Groundwater measurement and accounting (GSA)
The Groundwater Sustainability Agency (GSA) director reported that two existing satellite‑measurement contracts (Land IQ and HyperSat/EeroWatch) expire at year‑end and recommended issuing an RFP that would allow bidders to propose measurement services and/or a groundwater‑accounting platform that integrates meter data, farm‑unit identifiers, and accounting logic. The board’s GSA direction included broader outreach and an intention to evaluate accounting platforms alongside measurement vendors.
Flow‑meter rules: The GSA also adopted refined rules to allow privately owned groundwater flow meters as the primary measurement method when they meet standards. Key refinements: number‑one, a calibration requirement every two years but with the calibration due date allowed to fall at the end of the calendar year for grower flexibility; number‑two, a defined 10 business‑day window to replace failed meters; number‑three, a grace window to submit monthly meter data between the 11th and 20th of the month (the regular submission window remains the 1st–10th); number‑four, criteria that shift accounts to satellite measurement when data are unusable or missing for two months in a calendar year. The GSA rules were adopted as presented.

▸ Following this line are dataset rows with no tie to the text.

(* ===== verification/Device.v ===== *)
(** * The device loops of the hub (vnet/client/hub: hub.go, hub_tx.go readDevice,
      readDeviceLinux, hub_rx.go)

    The device is what it returns: an error, or the packets it has put into the
    buffers it was given. *)

From S2P Require Import Prelude Router Protocol Pool Hub HubProps.

#[local] Open Scope string_scope.
#[local] Open Scope Z_scope.

(** [NewHub] sets sizes that depend on the system; [lt] is what a Linux device
    reports. *)
Definition hub_config (goos : string) (lt : Z * Z) (cfg : Config) : Config :=
  if String.eqb goos "windows" then MkConfig 128 (HeaderSize cfg) (MTU cfg) (MaxRxEventBuf cfg) (MaxTxEventBuf cfg)
  else if String.eqb goos "linux" then MkConfig (fst lt) (snd lt) (MTU cfg) (MaxRxEventBuf cfg) (MaxTxEventBuf cfg)
  else cfg.

(** One turn of [readDevice]: whether the loop goes on. Go's [Read] fills the
    front of the buffer. *)
Definition readDevice (pool : EventPool txEvent) (txEventChan : list txEvent) (read : option (list Z))
    : option (bool * EventPool txEvent * list txEvent) :=
  let '(e, pool) := getTxEvent pool in
  b ← Buffer e !! 0%nat;
  match read with
  | None => Some (false, putTxEvent pool e, txEventChan)
  | Some data =>
      _ ← Sizes e !! 0%nat;
      let e := MkTx (<[0%nat := copy_slice b data]> (Buffer e)) (<[0%nat := zlen data]> (Sizes e)) 1 in
      if zlen data =? 0 then Some (true, putTxEvent pool e, txEventChan) else Some (true, pool, txEventChan ++ [e])%list
  end.

(** What [BatchRead] does: packet [i] is at [offset] of buffer [i], its size in
    slot [i]. *)
Definition batch_read (e : txEvent) (offset : Z) (data : list (list Z)) : txEvent :=
  MkTx (imap (fun i b => match data !! i with Some p => blit b offset p | None => b end) (Buffer e))
    (imap (fun i s => match data !! i with Some p => zlen p | None => s end) (Sizes e)) (N e).

Definition readDeviceLinux (offset : Z) (pool : EventPool txEvent) (txEventChan : list txEvent) (read : option (list (list Z)))
    : bool * EventPool txEvent * list txEvent :=
  let '(e, pool) := getTxEvent pool in
  match read with
  | None => (false, putTxEvent pool e, txEventChan)
  | Some data =>
      let e := batch_read e offset data in
      if zlen data =? 0 then (true, putTxEvent pool e, txEventChan)
      else (true, pool, txEventChan ++ [MkTx (Buffer e) (Sizes e) (zlen data)])%list
  end.

(** [writeDevice] on one event: the writes that are made until one fails
    ([accepts] of them succeed), and whether the loop goes on. *)
Definition writeDevice (e : rxEvent) (accepts : nat) (pool : EventPool rxEvent)
    : option (list (list Z) * bool * EventPool rxEvent) :=
  let cnt := Z.to_nat (n e) in
  out ← device_writes (Nat.min cnt (S accepts)) 0 e;
  Some (out, (cnt <=? accepts)%nat, if (cnt <=? accepts)%nat then putRxEvent pool e else pool).

(** ** What the loops put into the channel *)

Section Read.
Context (cfg : Config) (Hbatch : 0 < BatchSize cfg) (Hh : 0 <= HeaderSize cfg).

Lemma put_idle pool e : pool_all (idle cfg) pool -> shaped cfg e -> pool_all (idle cfg) (putTxEvent pool e).
Proof. intros Hp He. by apply Put_all. Qed.

Lemma batch_read_shaped e data :
  shaped cfg e -> Forall (fun p => zlen p <= MTU cfg) data -> shaped cfg (batch_read e (HeaderSize cfg) data).
Proof.
  intros (Hb & Hs & Hr) Hd. unfold shaped, batch_read, zlen in *. cbn [Buffer Sizes]. rewrite !length_imap. split_and!; [done..|].
  apply Forall_lookup. intros i b Hi. rewrite list_lookup_imap in Hi. apply fmap_Some in Hi as (b0 & Hb0 & ->).
  pose proof (Forall_lookup_1 _ _ _ _ Hr Hb0). destruct (data !! i) as [p|] eqn:Hp; [|done].
  pose proof (Forall_lookup_1 _ _ _ _ Hd Hp). fold (zlen b0) in *. fold (zlen (blit b0 (HeaderSize cfg) p)).
  rewrite zlen_blit; unfold zlen in *; lia.
Qed.

Lemma batch_read_packets e data :
  shaped cfg e -> zlen data <= BatchSize cfg -> Forall (fun p => zlen p <= MTU cfg) data ->
  packets (HeaderSize cfg) (MkTx (Buffer (batch_read e (HeaderSize cfg) data)) (Sizes (batch_read e (HeaderSize cfg) data)) (zlen data)) = data.
Proof.
  intros (Hb & Hs & Hr) Hl Hd. unfold packets. cbn [N]. unfold zlen in *. rewrite Nat2Z.id.
  apply list_eq_same_length with (length data); [done|by rewrite length_fmap, length_seq|].
  intros i x y Hi. rewrite list_lookup_fmap, lookup_seq_lt by lia. cbn [fmap option_fmap option_map]. intros [= <-] Hy.
  unfold packet_at, batch_read. cbn [Buffer Sizes]. rewrite !list_lookup_imap.
  destruct (lookup_lt_is_Some_2 (Buffer e) i) as [b Hbi]; [lia|]. destruct (lookup_lt_is_Some_2 (Sizes e) i) as [s Hsi]; [lia|].
  rewrite Hbi, Hsi. cbn [fmap option_fmap option_map]. rewrite Hy.
  pose proof (Forall_lookup_1 _ _ _ _ Hr Hbi). pose proof (Forall_lookup_1 _ _ _ _ Hd Hy).
  apply sub_list_blit_same; unfold zlen in *; cbn beta in *; lia.
Qed.

(** What a Linux device delivers is what the dispatching loop gets: an event of
    the right shape with exactly the device's packets; nothing else leaves the
    pool. *)
Lemma readDeviceLinux_loads pool chan data :
  pool_all (idle cfg) pool -> zlen data <= BatchSize cfg -> Forall (fun p => zlen p <= MTU cfg) data ->
  exists pool', pool_all (idle cfg) pool' /\
    ((data = [] /\ readDeviceLinux (HeaderSize cfg) pool chan (Some data) = (true, pool', chan)) \/
     exists e, readDeviceLinux (HeaderSize cfg) pool chan (Some data) = (true, pool', (chan ++ [e])%list) /\
       loaded cfg e /\ packets (HeaderSize cfg) e = data).
Proof.
  intros Hp Hl Hd. unfold readDeviceLinux, getTxEvent. destruct (Get_all _ _ Hp) as [[He _] Hp'].
  destruct (Get pool) as [e pool']. cbn [fst snd] in *. pose proof (batch_read_shaped e data He Hd) as Hs.
  destruct data as [|p0 data0] eqn:Ed; [|rewrite <- Ed in *].
  - cbn. eexists. split; [|left; by split]. by apply put_idle.
  - exists pool'. split; [done|]. right. rewrite (proj2 (Z.eqb_neq _ _)) by (subst; rewrite zlen_cons; pose proof (zlen_nonneg data0); lia).
    eexists. split; [done|]. split; [|by apply batch_read_packets].
    split; [done|]. cbn [N Sizes]. pose proof (zlen_nonneg data). split; [lia|]. intros i s Hi. unfold batch_read. cbn [Sizes].
    rewrite list_lookup_imap. intros (s0 & _ & ->)%fmap_Some. destruct (lookup_lt_is_Some_2 data i) as [p Hpi]; [unfold zlen in Hi; lia|].
    rewrite Hpi. pose proof (Forall_lookup_1 _ _ _ _ Hd Hpi). split; [apply zlen_nonneg|done].
Qed.
End Read.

What the board asked and next steps
Supervisors pressed staff on response‑time standards (NFPA 1720 benchmarks were discussed) and on the need to recruit and retain paid‑call firefighters (PCFs) in eastern communities even after the state engine is placed at North Fork. CAL FIRE and county fire staff said the state engine will perform structure and medical calls as well as wildland suppression, and they described cover‑engine arrangements when state resources are assigned elsewhere. For the Riverstone station, staff will advance bonding and construction documents; for Station 11, staff said telecommunications work is underway and formal engine placement will follow final signoff. The county will proceed with the RFPs and contract extension work authorized by the board and return with contract awards, scopes and timelines as those procurement processes conclude.
The board voted unanimously on the substantive items summarized above; staff identified several grant deadlines and active projects that required continuity of construction‑management services while the board considers longer‑term procurement options.